### What the task requires
From the entries below, copy exactly the lines from the one that contains "atomic_kernel → Manager_ApplyPeersReplaceAll" through the one that contains "destruct (syncUsersPartialReconcile σ", both included, and only those.

[Data for the task — start]

(* ===== verification/WgRun.v ===== *)
(** * Whole runs of the WireGuard backend

    The backend as a transition system: [reach] are the states after creation
    and any sequence of operations, failed ones included.  Under the stated
    assumptions on requests and on the kernel, the store and the kernel agree
    in all of them. *)

From S2P Require Import Prelude Messages Tracker Meter GoString GoNet Json NodeConfig WgTypes WgToy PeerStore WgConfig WgUsers WgPlan WgReconcile WgAgree WgManager HostRouting WireGuard WgScenario WgSync WgBackend WgReads.

Section Runs.
Context `{Host} `{JsonText} `{AwgLib} {UUID : Type}.
Notation WireGuard := (@WireGuard _ UUID).
Notation W := (@W _ _ UUID).
Implicit Types (w : WireGuard) (k : K) (c : Config) (users : list (option User)).
Implicit Types (cfg : @NodeConfig.NodeConfig UUID) (s : W).

(** A failed configuration call leaves the devices as they were. *)
Definition atomic_kernel : Prop :=
  ∀ name dc k e k', client_ConfigureDevice name dc k = (Err e, k') → dev k' = dev k.

(** ** Operations *)

Inductive wg_op :=
  | OpSyncUser (user : option User)
  | OpSyncUsers (users : list (option User))
  | OpUpdateUsers (users : list (option User))
  | OpUpdateUsersAndRestart (users : list (option User))
  | OpRestart
  | OpShutdown
  | OpGetStats (request : StatRequest)
  | OpTick (t : ticker).

(** The state after an operation, whether it failed or not. *)
Definition run_wg_op (σ : nat → map_range) (now : Z) (ts : string) (op : wg_op) (s : W) : W :=
  match op with
  | OpSyncUser user => (WireGuard_SyncUser σ user s).2
  | OpSyncUsers users => (WireGuard_SyncUsers σ users s).2
  | OpUpdateUsers users => (WireGuard_UpdateUsers σ users s).2
  | OpUpdateUsersAndRestart users => (WireGuard_UpdateUsersAndRestart σ ts users s).2
  | OpRestart => (WireGuard_Restart σ ts s).2
  | OpShutdown => WireGuard_Shutdown ts s
  | OpGetStats request => (WireGuard_GetStats (σ 0) request s).2
  | OpTick t => stats_loop_step (σ 0) now ts t s
  end.

(** What is asked of a request: standard key texts and, for a partial update,
    networks that no other user has. *)
Definition partial_request_ok (users : list (option User)) (s : W) : Prop :=
  canonical_keys users ∧
  ∀ c, wg_config s.1 = Some c → ips_free c users (roster (wg_peerStore s.1)).

Definition request_ok (op : wg_op) (s : W) : Prop :=
  match op with
  | OpSyncUser user => partial_request_ok [user] s
  | OpUpdateUsers users | OpUpdateUsersAndRestart users => partial_request_ok users s
  | OpSyncUsers users => canonical_keys users
  | _ => True
  end.

Inductive reach : W → Prop :=
  | reach_new σ now ts owner cfg c users k w k' :
      canonical_keys users →
      WireGuard_New σ now ts owner cfg (Some c) users k = (Ok w, k') →
      reach (w, k')
  | reach_op σ now ts op s :
      reach s → request_ok op s → reach (run_wg_op σ now ts op s).

(** ** The invariant is kept *)

Lemma inv_core w w' k k' :
  same_core w w' → dev k' = dev k → wg_inv (w, k) → wg_inv (w', k').
Proof.
  intros (Hps & _ & Hm & _ & _ & _ & Hc) Hdev (Hok & [c Hcw] & Hka). split_and!; simpl in *.
  - by rewrite Hps.
  - destruct (Hc c Hcw) as (c2 & -> & _). eauto.
  - intros m. rewrite Hm, Hps, Hdev. apply Hka.
Qed.

Lemma inv_quiet w w' k k' :
  quiet w w' → dev k' = dev k → wg_inv (w, k) → wg_inv (w', k').
Proof.
  intros [->|(c & c' & Hc & Hce & ->)]; (apply inv_core; [apply same_core_refl|done..]) ||
    (apply inv_core; by eapply same_core_config).
Qed.

Lemma moved_config w w' : moved w w' → is_Some (wg_config w').
Proof. intros (c & c' & _ & _ & ->). eauto. Qed.

Lemma ApplyPeers_atomic m cs k e k' :
  atomic_kernel → Manager_ApplyPeers m cs k = (Err e, k') → dev k' = dev k.
Proof.
  intros Hat. unfold Manager_ApplyPeers. destruct cs; [done|].
  destruct (m_client m); simpl; [by apply Hat|]. by intros [= _ <-].
Qed.

Lemma ApplyReplace_atomic m cs k e k' :
  atomic_kernel → Manager_ApplyPeersReplaceAll m cs k = (Err e, k') → dev k' = dev k.
Proof.
  intros Hat. unfold Manager_ApplyPeersReplaceAll.
  destruct (m_client m); simpl; [by apply Hat|]. by intros [= _ <-].
Qed.

Lemma ApplyConfig_atomic m dc k e k' :
  atomic_kernel → Manager_ApplyConfig m dc k = (Err e, k') → dev k' = dev k.
Proof.
  intros Hat. unfold Manager_ApplyConfig.
  destruct (m_client m); simpl; [by apply Hat|]. by intros [= _ <-].
Qed.

Lemma full_inv σ users s :
  atomic_kernel → canonical_keys users → wg_inv s → wg_inv (syncUsersFull σ users s).2.
Proof.
  intros Hat Hcan Hinv. destruct s as [w k]. pose proof Hinv as (Hok & [c Hc] & Hka). simpl in *.
  destruct (syncUsersFull σ users (w, k)) as [r [w' k']] eqn:Hrun.
  pose proof (full_run _ _ _ _ _ _ _ _ Hc Hok Hcan Hrun) as Hr. destruct r as [[]|e].
  - destruct Hr as (Hmv & Hok' & _ & Hka'). split_and!; [done|by eapply moved_config|by apply Hka'].
  - destruct Hr as [Hq [->|(m & cs & e' & Ha)]]; apply (inv_quiet w w' k); eauto using ApplyReplace_atomic.
Qed.

Lemma partial_inv σ users s :
  atomic_kernel → partial_request_ok users s → wg_inv s →
  wg_inv (syncUsersPartialReconcile σ users s).2.
Proof.
  intros Hat [Hcan Hfree] Hinv. destruct s as [w k]. pose proof Hinv as (Hok & [c Hc] & Hka). simpl in *.
  destruct (syncUsersPartialReconcile σ users (w, k)) as [r [w' k']] eqn:Hrun.
  pose proof (partial_run _ _ _ _ _ _ _ _ Hc Hok Hcan Hrun) as Hr. destruct r as [[]|e].
  - destruct Hr as (Hmv & Hok' & _ & Hka').
    split_and!; [done|by eapply moved_config|]. apply Hka'; [done|by apply Hfree].
  - destruct Hr as [Hq [->|(m & cs & e' & Ha)]]; apply (inv_quiet w w' k); eauto using ApplyPeers_atomic.
Qed.

Lemma restart_inv σ ts s : atomic_kernel → wg_inv s → wg_inv (restartLocked σ ts s).2.
Proof.
  intros Hat Hinv. destruct s as [w k]. pose proof Hinv as (Hok & Hc & Hka). simpl in *.
  destruct (restartLocked σ ts (w, k)) as [r [w' k']] eqn:Hrun.
  pose proof (restart_run _ _ _ _ _ _ _ Hok Hrun) as [Hs Hr]. destruct r as [[]|e].
  - pose proof Hs as (Hps & _ & Hm & _ & _ & _ & Hcc). split_and!; simpl.
    + by rewrite Hps.
    + destruct Hc as [c Hc]. destruct (Hcc c Hc) as (c2 & -> & _). eauto.
    + intros m Hm'. rewrite Hps. rewrite Hm in Hm'. destruct (Hka m Hm') as (d & _ & Hag).
      destruct Hr as (m2 & d2 & _ & Hm2 & Hd2 & Hre). simplify_eq.
      exists d2. split; [done|]. apply rebuilt_agree; [done|by eapply agree_is_exclusive].
  - destruct Hr as [->|(m & dc & e' & Ha)]; apply (inv_core w w' k); eauto using ApplyConfig_atomic.
Qed.

Lemma shutdown_inv ts s : wg_inv s → wg_inv (WireGuard_Shutdown ts s).
Proof.
  intros Hinv. unfold WireGuard_Shutdown. destruct (wg_shutdownDone s.1); [done|].
  destruct Hinv as (Hok & Hc & _). destruct s as [w k]. unfold shutdownLocked.
  set (k1 := match wg_hostRouting w with Some h => undo_host_routing h k | None => k end).
  assert (Hcm : same_core w (close_manager ts (w, k1)).1).
  { unfold close_manager. cbn [fst snd]. destruct (wg_manager w) as [m|]; [|apply same_core_refl].
    destruct (Manager_Close (m, k1)) as [[|e] [m' k2]]; [apply same_core_refl|apply same_core_emit]. }
  destruct (close_manager ts (w, k1)) as [w1 k2]. cbn [fst] in Hcm.
  match goal with |- context [emitLogLocked _ _ ?msg ?w0] =>
    destruct (emitLog_frame ts logSeverityInfo msg w0) as [l ->] end.
  destruct Hcm as (Hps & _ & _ & _ & _ & _ & Hcc). split_and!; simpl in *.
  - by rewrite Hps.
  - destruct Hc as [c Hc]. destruct (Hcc c Hc) as (c2 & -> & _). eauto.
  - intros m Hm. done.
Qed.

Lemma bind_inv {A B} (m : eff W A) (f : A → eff W B) s :
  wg_inv (m s).2 → (∀ a s1, wg_inv s1 → wg_inv (f a s1).2) → wg_inv ((m ≫= f) s).2.
Proof. intros Hm Hf. unfold mbind, eff_bind. destruct (m s) as [[a|e] s1]; [by apply Hf|done]. Qed.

[Data for the task — finish]

### Solution to this problem
  atomic_kernel → Manager_ApplyPeersReplaceAll m cs k = (Err e, k') → dev k' = dev k.
Proof.
  intros Hat. unfold Manager_ApplyPeersReplaceAll.
  destruct (m_client m); simpl; [by apply Hat|]. by intros [= _ <-].
Qed.

Lemma ApplyConfig_atomic m dc k e k' :
  atomic_kernel → Manager_ApplyConfig m dc k = (Err e, k') → dev k' = dev k.
Proof.
  intros Hat. unfold Manager_ApplyConfig.
  destruct (m_client m); simpl; [by apply Hat|]. by intros [= _ <-].
Qed.

Lemma full_inv σ users s :
  atomic_kernel → canonical_keys users → wg_inv s → wg_inv (syncUsersFull σ users s).2.
Proof.
  intros Hat Hcan Hinv. destruct s as [w k]. pose proof Hinv as (Hok & [c Hc] & Hka). simpl in *.
  destruct (syncUsersFull σ users (w, k)) as [r [w' k']] eqn:Hrun.
  pose proof (full_run _ _ _ _ _ _ _ _ Hc Hok Hcan Hrun) as Hr. destruct r as [[]|e].
  - destruct Hr as (Hmv & Hok' & _ & Hka'). split_and!; [done|by eapply moved_config|by apply Hka'].
  - destruct Hr as [Hq [->|(m & cs & e' & Ha)]]; apply (inv_quiet w w' k); eauto using ApplyReplace_atomic.
Qed.

Lemma partial_inv σ users s :
  atomic_kernel → partial_request_ok users s → wg_inv s →
  wg_inv (syncUsersPartialReconcile σ users s).2.
Proof.
  intros Hat [Hcan Hfree] Hinv. destruct s as [w k]. pose proof Hinv as (Hok & [c Hc] & Hka). simpl in *.
  destruct (syncUsersPartialReconcile σ users (w, k)) as [r [w' k']] eqn:Hrun.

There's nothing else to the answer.